==== Data for this exercise

(** An iteration keeps every property of the decoder that [set_br] and
    the row hook [ExtractPalettedAlphaRows] keep. *)
Lemma alpha_step_keeps (Q : VP8LDecoder -> Prop) (w h lr : nat) (addr : Z) (hdr : VP8LMetadata)
    (s : AlphaState) :
  (forall d br, Q d -> Q (set_br d br)) -> (forall d r, Q d -> Q (set_last_rows d r)) ->
  Q (as_dec s) -> Q (as_dec (alpha_state (alpha_step (alpha_params w h lr addr) hdr s))).
Proof.
  intros Hbr Hrows Hs.
  assert (Hcp : forall d data r, Q d -> Q (call_process (alpha_params w h lr addr) d data r))
    by (intros d data r Hd; unfold call_process; destruct (_ =? 0)%nat; [apply Hrows|]; exact Hd).
  unfold alpha_step. read_green.
  destruct (code <? _)%nat; [destruct (_ <=? _)%nat; cbn [alpha_state as_dec]; auto|].
  destruct (code <? _)%nat; [|simpl; auto].
  destruct (GetCopyLength _ _) as [len br1]. destruct (ReadSymbol _ br1) as [ds br2].
  destruct (GetCopyDistance _ _) as [dc br3]. destruct (_ && _); [|simpl; auto].
  pose proof (wrap_rows_keeps Q (S (as_col s + len))
    (alpha_params w h lr addr) (set_br (as_dec s) br3)
    (CopyBlock8b (as_data s) (as_pos s) (addr + Z.of_nat (as_pos s)) (PlaneCodeToDistance w dc) len)
    (as_col s + len) (as_row s)) as Hw.
  destruct (wrap_rows _ _ _ _ _ _) as [[d c] r]. apply Hw; [|auto].
  intros f Hf d0 dt rr H. injection Hf as Hf. subst f. apply Hrows, H.
Qed.

Lemma alpha_loop_keeps (Q : VP8LDecoder -> Prop) (fuel : nat) (w h lr : nat) (addr : Z)
    (hdr : VP8LMetadata) (s : AlphaState) (r : AlphaStep) :
  (forall d br, Q d -> Q (set_br d br)) -> (forall d r, Q d -> Q (set_last_rows d r)) ->
  alpha_loop fuel (alpha_params w h lr addr) hdr s = Some r ->
  Q (as_dec s) -> Q (as_dec (alpha_state r)).
Proof.
  intros Hbr Hrows. revert s. induction fuel as [|f IH]; intros s; simpl; [discriminate|].
  destruct (_ && _); [|intros [= <-]; auto].
  pose proof (alpha_step_keeps Q w h lr addr hdr s Hbr Hrows) as Hs.
  destruct (alpha_step _ hdr s) as [s'|s']; intros H Hq; [exact (IH _ H (Hs Hq))|].
  injection H as <-. exact (Hs Hq).
Qed.

Lemma alpha_loop_status (fuel : nat) (w h lr : nat) (addr : Z) (hdr : VP8LMetadata)
    (s : AlphaState) (r : AlphaStep) :
  alpha_loop fuel (alpha_params w h lr addr) hdr s = Some r ->
  status_ (as_dec (alpha_state r)) = status_ (as_dec s).
Proof.
  intros E. apply (alpha_loop_keeps (fun d => status_ d = status_ (as_dec s)) fuel w h lr addr hdr s r);
    auto.
Qed.

(** [DecodeAlphaData] keeps the dimensions of the decoder. *)
Lemma DecodeAlphaData_dims (fuel : nat) (addr : Z) (dec dec' : VP8LDecoder) (data data' : list Z)
    (W H LR : nat) (ok : bool) :
  DecodeAlphaData fuel addr dec data W H LR = Some (ok, dec', data') ->
  width_ dec' = width_ dec /\ height_ dec' = height_ dec.
Proof.
  unfold DecodeAlphaData. cbv zeta.
  destruct (alpha_loop _ _ _ _) as [r|] eqn:E; [|discriminate].
  apply (alpha_loop_keeps (fun d => width_ d = width_ dec /\ height_ d = height_ dec)) in E;
    [|auto..].
  destruct r as [s|s]; cbn [alpha_state] in E; cbv beta iota zeta;
    match goal with |- (if ?c then _ else _) = _ -> _ => destruct c end;
    intros Hr; injection Hr as _ <- _; cbn; exact E.
Qed.

(** ** Termination *)

Lemma alpha_step_progress (lp : LoopParams) (hdr : VP8LMetadata) (s s' : AlphaState) :
  alpha_step lp hdr s = AContinue s' -> (as_pos s < as_pos s')%nat.
Proof.
  unfold alpha_step. read_green.
  destruct (code <? _)%nat; [destruct (_ <=? _)%nat; intros [= <-]; simpl; lia|].
  destruct (code <? _)%nat; [|discriminate].
  pose proof (GetCopyLength_pos (code - NUM_LITERAL_CODES) br) as Hl.
  destruct (GetCopyLength _ _) as [len br1]. destruct (ReadSymbol _ br1) as [ds br2].
  destruct (GetCopyDistance _ _) as [dc br3]. destruct (_ && _); [|discriminate].
  destruct (wrap_rows _ _ _ _ _ _) as [[d c] r]. intros [= <-]. simpl in *. lia.
Qed.

Lemma alpha_loop_some (fuel : nat) (lp : LoopParams) (hdr : VP8LMetadata) (s : AlphaState) :
  (lp_width lp * lp_last_row lp - as_pos s < fuel)%nat -> alpha_loop fuel lp hdr s <> None.
Proof.
  revert s. induction fuel as [|f IH]; intros s Hf; [lia|]. simpl.
  destruct (negb _ && (as_pos s <? _)%nat) eqn:G; [|discriminate].
  apply andb_prop in G as [_ G]. apply Nat.ltb_lt in G.
  destruct (alpha_step lp hdr s) as [s'|s'] eqn:E; [|discriminate].
  apply IH. apply alpha_step_progress in E. lia.
Qed.

(** ** Progress *)

(** An iteration from before [last_row] stays inside the plane, given
    [last_row <= height] (the [assert] of [VP8LDecodeAlphaImageStream]). *)
Lemma alpha_step_bound (lp : LoopParams) (hdr : VP8LMetadata) (s s' : AlphaState) :
  (lp_last_row lp <= lp_height lp)%nat -> (as_pos s < lp_width lp * lp_last_row lp)%nat ->
  alpha_step lp hdr s = AContinue s' -> (as_pos s' <= lp_width lp * lp_height lp)%nat.
Proof.
  intros HL Hp.
  assert (Hm : (lp_width lp * lp_last_row lp <= lp_width lp * lp_height lp)%nat)
    by (apply Nat.mul_le_mono_l, HL).
  unfold alpha_step. read_green.
  destruct (code <? _)%nat; [destruct (_ <=? _)%nat; intros [= <-]; simpl; lia|].
  destruct (code <? _)%nat; [|discriminate].
  destruct (GetCopyLength _ _) as [len br1]. destruct (ReadSymbol _ br1) as [ds br2].
  destruct (GetCopyDistance _ _) as [dc br3]. destruct (_ && _) eqn:G; [|discriminate].
  apply andb_prop in G as [_ G]. apply Nat.leb_le in G.
  destruct (wrap_rows _ _ _ _ _ _) as [[d c] r]. intros [= <-]. simpl in *. lia.
Qed.

(** The loop ends inside the plane, at [last_row] or at the end of the
    stream. *)
Lemma alpha_loop_exit (fuel : nat) (lp : LoopParams) (hdr : VP8LMetadata) (s s' : AlphaState) :
  (lp_last_row lp <= lp_height lp)%nat -> (as_pos s <= lp_width lp * lp_height lp)%nat ->
  alpha_loop fuel lp hdr s = Some (AContinue s') ->
  (as_pos s' <= lp_width lp * lp_height lp)%nat /\
  (eos_ (br_ (as_dec s')) = true \/ (lp_width lp * lp_last_row lp <= as_pos s')%nat).
Proof.
  intros HL. revert s. induction fuel as [|f IH]; intros s Hp; simpl; [discriminate|].
  destruct (negb _ && _) eqn:G.
  - apply andb_prop in G as [_ G]. apply Nat.ltb_lt in G.
    destruct (alpha_step lp hdr s) as [s1|s1] eqn:E; [|discriminate].
    apply IH. exact (alpha_step_bound lp hdr s s1 HL G E).
  - intros [= <-]. split; [exact Hp|]. destruct (eos_ _); [left; reflexivity|right].
    cbn [negb andb] in G. apply Nat.ltb_ge in G. exact G.
Qed.

(** A successful [DecodeAlphaData] that did not reach the end of the
    stream has decoded every row up to [last_row], and no pixel past
    the plane. *)
Lemma DecodeAlphaData_progress (fuel : nat) (addr : Z) (dec dec' : VP8LDecoder)
    (data data' : list Z) (W H LR : nat) :
  (LR <= H)%nat -> (last_pixel_ dec <= W * H)%nat ->
  DecodeAlphaData fuel addr dec data W H LR = Some (true, dec', data') ->
  eos_ (br_ dec') = false -> (W * LR <= last_pixel_ dec' <= W * H)%nat.
Proof.
  intros HL Hp. unfold DecodeAlphaData. cbv zeta.
  destruct (alpha_loop _ _ _ _) as [[s|s]|] eqn:E;
    [|cbn [negb orb]; discriminate|discriminate].
  - apply alpha_loop_exit in E; [|exact HL|exact Hp]. cbn [alpha_params lp_width lp_height
      lp_last_row] in E.
    unfold ExtractPalettedAlphaRows, set_last_rows. cbn [as_dec as_pos br_ negb orb andb].
    destruct (eos_ (br_ (as_dec s))) eqn:Hs.
    + destruct (as_pos s <? W * H)%nat; [discriminate|].
      intros H'; injection H' as <- _. cbn. rewrite Hs. discriminate.
    + intros H'; injection H' as <- _. cbn. intros _. destruct E as [E [E'|E']]; [congruence|lia].
Qed.

(** The alpha decoding loop terminates: each iteration that goes on
    decodes at least one pixel, so [width * last_row - last_pixel + 1]
    steps of fuel always suffice and [DecodeAlphaData] returns. *)
Theorem DecodeAlphaData_terminates (fuel : nat) (data_addr : Z) (dec : VP8LDecoder)
    (data : list Z) (width height last_row : nat) :
  (width * last_row - last_pixel_ dec < fuel)%nat ->
  DecodeAlphaData fuel data_addr dec data width height last_row <> None.
Proof.
  intros Hf. unfold DecodeAlphaData.
  destruct (alpha_loop _ _ _ _) as [r|] eqn:E.
  - destruct r as [s|s]; destruct (_ || _); discriminate.
  - exfalso. revert E. apply alpha_loop_some. exact Hf.
Qed.

(** C32: the error contract of [DecodeAlphaData]: it returns 0 with
    status [SUSPENDED] when the stream ended before the plane was
    complete and [BITSTREAM_ERROR] otherwise, and 1 with the status it was
    given. *)
Theorem DecodeAlphaData_status (fuel : nat) (data_addr : Z) (dec dec' : VP8LDecoder)
    (data data' : list Z) (width height last_row : nat) (ok : bool) :
  DecodeAlphaData fuel data_addr dec data width height last_row = Some (ok, dec', data') ->
  if ok then status_ dec' = status_ dec
  else status_ dec' = if eos_ (br_ dec') then VP8_STATUS_SUSPENDED else VP8_STATUS_BITSTREAM_ERROR.
Proof.
  unfold DecodeAlphaData.
  destruct (alpha_loop _ _ _ _) as [r|] eqn:E; [|discriminate].
  apply alpha_loop_status in E.
  destruct r as [s|s]; cbn [alpha_state] in E; cbv beta iota;
    (destruct (_ || _); intros [= <- <- _]; [reflexivity|]); exact E.
Qed.
(** Once [last_pixel_] is at the end of the plane, a call returns 1 and
    changes nothing. *)
Lemma alpha_stream_done (fuel lr : nat) (ad : ALPHDecoder) (d : Decoder) (b : Buffers) :
  vp8l_dec_ ad = Some (d, b) ->
  last_pixel_ (core_ d) = (width_ (core_ d) * height_ (core_ d))%nat ->
  (lr <= height_ (core_ d))%nat ->
  VP8LDecodeAlphaImageStream fuel ad lr = Done (true, ad).
Proof.
  intros Hv Hp Hl. unfold VP8LDecodeAlphaImageStream. rewrite Hv.
  apply Nat.leb_le in Hl. rewrite Hl, Hp, Nat.eqb_refl. reflexivity.
Qed.

(** C10: liveness of the 8-bit alpha path: a call of
    [VP8LDecodeAlphaImageStream] up to the last row that succeeds
    without reaching the end of the stream completes the plane
    ([last_pixel_ = width * height]), after which every call, for any
    [last_row] up to the height, returns 1 at once and changes
    nothing. *)
Theorem VP8LDecodeAlphaImageStream_completes (fuel : nat) (ad ad' : ALPHDecoder) (d : Decoder)
    (b : Buffers) :
  vp8l_dec_ ad = Some (d, b) -> use_8b_decode ad = true ->
  (last_pixel_ (core_ d) <= width_ (core_ d) * height_ (core_ d))%nat ->
  VP8LDecodeAlphaImageStream fuel ad (height_ (core_ d)) = Done (true, ad') ->
  exists d' b', vp8l_dec_ ad' = Some (d', b') /\
    (eos_ (br_ (core_ d')) = false ->
     last_pixel_ (core_ d') = (width_ (core_ d') * height_ (core_ d'))%nat /\
     forall fuel' lr, (lr <= height_ (core_ d'))%nat ->
       VP8LDecodeAlphaImageStream fuel' ad' lr = Done (true, ad')).
Proof.
  intros Hv Hu Hp. unfold VP8LDecodeAlphaImageStream at 1. rewrite Hv, Nat.leb_refl.
  cbn [negb]. destruct (_ =? _)%nat eqn:Hdone.
  - intros [= <-]. apply Nat.eqb_eq in Hdone. exists d, b. split; [exact Hv|].
    intros _. split; [exact Hdone|]. intros fuel' lr Hl. exact (alpha_stream_done _ _ _ _ _ Hv Hdone Hl).
  - destruct (pixels_ b) as [px|]; [|discriminate]. rewrite Hu.
    destruct (DecodeAlphaData _ _ _ _ _ _ _) as [[[ok dec'] px']|] eqn:E; [|discriminate].
    cbn. intros [= -> <-]. eexists _, _. split; [reflexivity|]. cbn [core_]. intros Heos.
    destruct (DecodeAlphaData_dims _ _ _ _ _ _ _ _ _ _ E) as [Hw Hh].
    pose proof (DecodeAlphaData_progress _ _ _ _ _ _ _ _ _ (le_n _) Hp E Heos) as Hr.
    rewrite Hw, Hh. assert (Hl : last_pixel_ dec' = (width_ (core_ d) * height_ (core_ d))%nat)
      by lia.
    split; [exact Hl|]. intros fuel' lr Hlr. eapply alpha_stream_done; [reflexivity| |].
    + cbn [core_]. rewrite Hw, Hh. exact Hl.
    + cbn [core_]. rewrite Hh. exact Hlr.
Qed.
(** ** [BerWriter] *)

Record BerWriter := MkBerWriter { buffer : bytes }.

Definition writer_new : BerWriter := {| buffer := [] |}.
Definition with_capacity (cap : Z) : BerWriter := {| buffer := [] |}.
Definition write_raw (w : BerWriter) (bs : bytes) : BerWriter := {| buffer := buffer w ++ bs |}.
Definition write_tlv (w : BerWriter) (tag : Z) (value : bytes) : BerWriter :=
  let b1 := buffer w ++ [tag] in
  let b2 := encode_length b1 (len value) in
  {| buffer := b2 ++ value |}.
Definition write_sequence (w : BerWriter) (contents : bytes) : BerWriter :=
  write_tlv w TAG_SEQUENCE contents.
Definition write_constructed (w : BerWriter) (tag : Z) (contents : bytes) : BerWriter :=
  write_tlv w tag contents.
Definition write_integer (w : BerWriter) (value : Z) : BerWriter :=
  write_tlv w TAG_INTEGER (encode_signed_i32 value).
Definition write_unsigned32 (w : BerWriter) (value : Z) : BerWriter :=
  write_tlv w TAG_INTEGER (encode_unsigned_u32 value).
Definition write_unsigned64 (w : BerWriter) (value : Z) : BerWriter :=
  write_tlv w TAG_INTEGER (encode_unsigned_u64 value).
Definition write_tagged_unsigned32 (w : BerWriter) (tag value : Z) : BerWriter :=
  write_tlv w tag (encode_unsigned_u32 value).
Definition write_tagged_unsigned64 (w : BerWriter) (tag value : Z) : BerWriter :=
  write_tlv w tag (encode_unsigned_u64 value).
Definition write_octet_string (w : BerWriter) (bs : bytes) : BerWriter :=
  write_tlv w TAG_OCTET_STRING bs.
Definition write_null (w : BerWriter) : BerWriter := {| buffer := buffer w ++ [TAG_NULL] ++ [0x00] |}.
Definition write_oid (w : BerWriter) (oid : Oid) : BerWriter := write_tlv w TAG_OID (encode_oid oid).
Definition writer_as_bytes (w : BerWriter) : bytes := buffer w.
Definition writer_len (w : BerWriter) : Z := len (buffer w).
Definition into_vec (w : BerWriter) : bytes := buffer w.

========

> [Brief]
Check each line of the records for the string "Hrows" and state how many lines contain it. Give only the number.

> [Finished exercise]
5